01-05-2012 01:30 PM
I've got an E30 computer with a 500 GB main harddrive and DVD burner. I'd like to add a second harddrive as a data drive to my system. However, the E30 only has 2 SATA III ports and one is being used by the 500GB Harddrive ("SATA Connector 1") and the 2nd is being used by the DVD burner ("SATA Connector 2")! Is there any reason why I couldn't move the DVD burner to the SATA II port ("SATA connector 3") and use the SATA III connector for the harddrive?
BTW, I'm using the ThinkStation E30 7824-57U type/model.
Solved! Go to Solution.
01-05-2012 01:55 PM - edited 01-05-2012 01:56 PM
Windows claims to have the TS-H653J drive for the burner. If that's the case, the owners manual for that drive (http://www.samsung.com/sg/support/detail/supportPr
01-05-2012 02:13 PM
welcome to the forum!
yes, you may move the drives around to install a new HDD on the SATA III port. i'm sure it was set up that way for convenience since neither optical drives nor mechanical HDDs can leverage SATA III speeds. in fact, HDDs still haven't broken SATA II so in your case it really doesn't matter unless you're going with an SSD.
01-05-2012 02:45 PM
Thanks erik! That's what I thought but I wanted to make sure I wasn't mising some abscure reason why it was setup this way. I'm installing a 1 TB WD Black drive so I may just put it on the SATA II port anyway since reviews show it maxing out at 300 MB/s anyway.
01-10-2012 11:27 AM
Well, there are technically "6Gb/s (SATA3)" HDDs out there now. But Eric is correct in that the real bottleneck is that you simply can't spin the drive fast enough to get that kind of bandwidth. For this reason, you'll see a more notable improvment in going from a SATA2 to SATA3 SSD as compared to going from a SATA2 to SATA3 spinning drive (I think I said that correctly).

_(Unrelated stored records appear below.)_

Lemma seqAt_setData (log : list V) Q pos v p : ring log Q -> seqAt (modifyCell Q pos (setData v)) p = seqAt Q p.
Proof.
  intros H. unfold seqAt. rewrite (cellAt_modify _ _ _ _ _ H). destruct (decide _); [|done].
  by destruct (cellAt Q p).
Qed.

Lemma traced_at s q Q :
  Traced s -> queues s !! q = Some Q ->
  traceAt q (pushedTo q (trace s)) (eventsOf q (trace s)) Q (calls s).
Proof. intros HT HQ. specialize (HT q). by rewrite HQ in HT. Qed.

(** The three moves that are remembered. *)
Lemma traceAt_push q log evs Q Q' cs i v v0 sz pos sq :
  ring log Q -> traceAt q log evs Q cs -> cs !! i = Some (PushTry v0 sz q pos sq) ->
  head Q' = head Q -> tail Q' = tail Q + 1 -> (forall p, seqAt Q' p = seqAt Q p) ->
  traceAt q (log ++ [v]) (evs ++ [EPush i q (tail Q) v]) Q'
    (<[i := PushData v sz q (tail Q)]> cs).
Proof.
  intros Hr [T1 T2 T3 T4 T5 T6 T7] Hi Eh Et Es. pose proof (ring_head _ _ Hr).
  split; rewrite ?Eh, ?Et.
  - rewrite seqZ_snoc by lia. unfold pushPos. rewrite omap_app. by f_equal.
  - unfold popPos. by rewrite omap_app, app_nil_r.
  - intros i0 p w [Hin|[[=]|[]%not_elem_of_nil]%elem_of_cons]%elem_of_app.
    destruct (T3 i0 p w Hin) as [? Hl]. split; [done|]. by apply lookup_app_l_Some.
  - unfold gotPos. by rewrite omap_app, app_nil_r.
  - intros j p [[-> [=]]|[_ Hj]]%(lookup_moved _ _ _ _ _ _ Hi). unfold gotPos.
    rewrite omap_app, app_nil_r. by eapply T5.
  - intros p [|[j Hj]]%T6; [left|right; exists j; by eapply lookup_other].
    unfold gotPos. by rewrite omap_app, app_nil_r.
  - intros p Hp Hs. rewrite Es in Hs. destruct (decide (p = tail Q)) as [->|Hne].
    + exists i, (PushData v sz q (tail Q)). split; [|done].
      apply list_lookup_insert_eq. by eapply lookup_lt_Some.
    + destruct (T7 p) as (j & pj & Hj & Ho); [lia|done|]. exists j, pj. split; [|done].
      eapply lookup_other; [done..|]. intros ->. by destruct Ho.
Qed.

Lemma traceAt_pop q log evs Q Q' cs i pos sq :
  ring log Q -> traceAt q log evs Q cs -> cs !! i = Some (PopTry q pos sq) ->
  Forall (fun e => eventQueue e = q) evs ->
  head Q' = head Q + 1 -> tail Q' = tail Q -> (forall p, seqAt Q' p = seqAt Q p) ->
  traceAt q log (evs ++ [EPop i q (head Q)]) Q' (<[i := PopData q (head Q)]> cs).
Proof.
  intros Hr [T1 T2 T3 T4 T5 T6 T7] Hi Hq Eh Et Es. pose proof (ring_head _ _ Hr).
  split; rewrite ?Eh, ?Et.
  - unfold pushPos. by rewrite omap_app, app_nil_r.
  - rewrite seqZ_snoc by lia. unfold popPos. rewrite omap_app. by f_equal.
  - intros i0 p w [Hin|[[=]|[]%not_elem_of_nil]%elem_of_cons]%elem_of_app.
    destruct (T3 i0 p w Hin) as [? Hl]. split; [lia|done].
  - unfold gotPos. by rewrite omap_app, app_nil_r.
  - intros j p Hj. unfold gotPos. rewrite omap_app, app_nil_r.
    apply (lookup_moved _ _ _ _ _ _ Hi) in Hj as [[-> [= ->]]|[_ Hj]]; [|by eapply T5].
    intros (i0 & w & Hw%T3)%(gotPos_elem _ _ _ Hq). lia.
  - intros p Hp. unfold gotPos. rewrite omap_app, app_nil_r.
    destruct (decide (p = head Q)) as [->|Hne].
    + right. exists i. apply list_lookup_insert_eq. by eapply lookup_lt_Some.
    + destruct (T6 p) as [|[j Hj]]; [lia|by left|right; exists j; by eapply lookup_other].
  - intros p Hp Hs. rewrite Es in Hs. destruct (T7 p) as (j & pj & Hj & Ho); [lia|done|].
    exists j, pj. split; [|done]. eapply lookup_other; [done..|]. intros ->. by destruct Ho.
Qed.

Lemma traceAt_got q log evs Q cs i pos v :
  traceAt q log evs Q cs -> cs !! i = Some (PopData q pos) -> 0 <= pos < head Q ->
  log !! Z.to_nat pos = Some v -> seqAt Q pos = pos + 1 ->
  (forall j, cs !! j = Some (PopData q pos) -> j = i) ->
  traceAt q log (evs ++ [EGot i q pos v]) Q (<[i := PopRelease q pos v]> cs).
Proof.
  intros [T1 T2 T3 T4 T5 T6 T7] Hi Hpos Hl Hsq Huniq.
  assert (gotPos (evs ++ [EGot i q pos v]) = gotPos evs ++ [pos]) as Eg
    by (unfold gotPos; by rewrite omap_app).
  split; rewrite ?Eg.
  - unfold pushPos. by rewrite omap_app, app_nil_r.
  - unfold popPos. by rewrite omap_app, app_nil_r.
  - intros i0 p w [Hin|[[= -> -> ->]|[]%not_elem_of_nil]%elem_of_cons]%elem_of_app; [by eapply T3|done].
  - apply NoDup_app. split_and!; [done| |apply NoDup_singleton].
    intros p Hp ->%list_elem_of_singleton. by eapply T5.
  - intros j p [[-> [=]]|[Hne Hj]]%(lookup_moved _ _ _ _ _ _ Hi).
    intros [Hp|Hp%list_elem_of_singleton]%elem_of_app; [by eapply T5|].
    subst p. by apply Hne, Huniq.
  - intros p [|[j Hj]]%T6; [left; by apply elem_of_app; left|].
    destruct (decide (p = pos)) as [->|Hne].
    + left. by apply elem_of_app; right; left.
    + right. exists j. eapply lookup_other; [done..|]. congruence.
  - intros p Hp Hs. destruct (T7 p Hp Hs) as (j & pj & Hj & Ho). exists j, pj. split; [|done].
    eapply lookup_other; [done..|]. intros ->. destruct Ho as [_ [= ->]]. lia.
Qed.

Ltac still Hi :=
  eapply traced_goto; [eassumption|exact Hi|reflexivity..| |]; try reflexivity;
  repeat match goal with |- context [if ?b then _ else _] => destruct b end; reflexivity.
Ltac moved Hi :=
  eapply traced_same; [eassumption|exact Hi|eassumption|reflexivity..| |reflexivity|reflexivity].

That being said, if you have SATA3 drives and SATA3 ports available, then it's a no brainer. If you have to move it to a SATA2 port, you're likely not going to see a performance hit. I would caution you about using SATA3 drives (especially older ones) on SATA2 ports though as there is an industry wide Intel chipset issue with the way those drives auto-negotiate speed. Most drive vendors did implement FW fixes on their SATA3 drives that resolved this issue, but it's still something to watch out for. The symptom from this issue is during boot, the drive won't negotiate correctly and will not be visible to the system.
There's absolutely no benefit of attaching an optical drive to a SATA3 port though. If it came that way from Lenovo, then chances are it's being done for ease of manufacturing or some other simple reason. So you'd be OK in moving your optical over to a SATA2 port.
01-10-2012 11:42 AM
i agree with psuturtle. just for clarification, by my saying "broken SATA II" i was referring to the speed and not the interface. i have two SAS 6Gbps drives on a SAS 3Gbps controller and they're limited to about 160 MB/sec sequential speeds—well below the theoretical interface limit.
SATA 6Gbps will prove beneficial with a SATA III SSD, although most people won't be able to tell a difference over SATA 3Gbps outside of benchmarks or constantly moving large files.
anyway, that's a whole other discussion.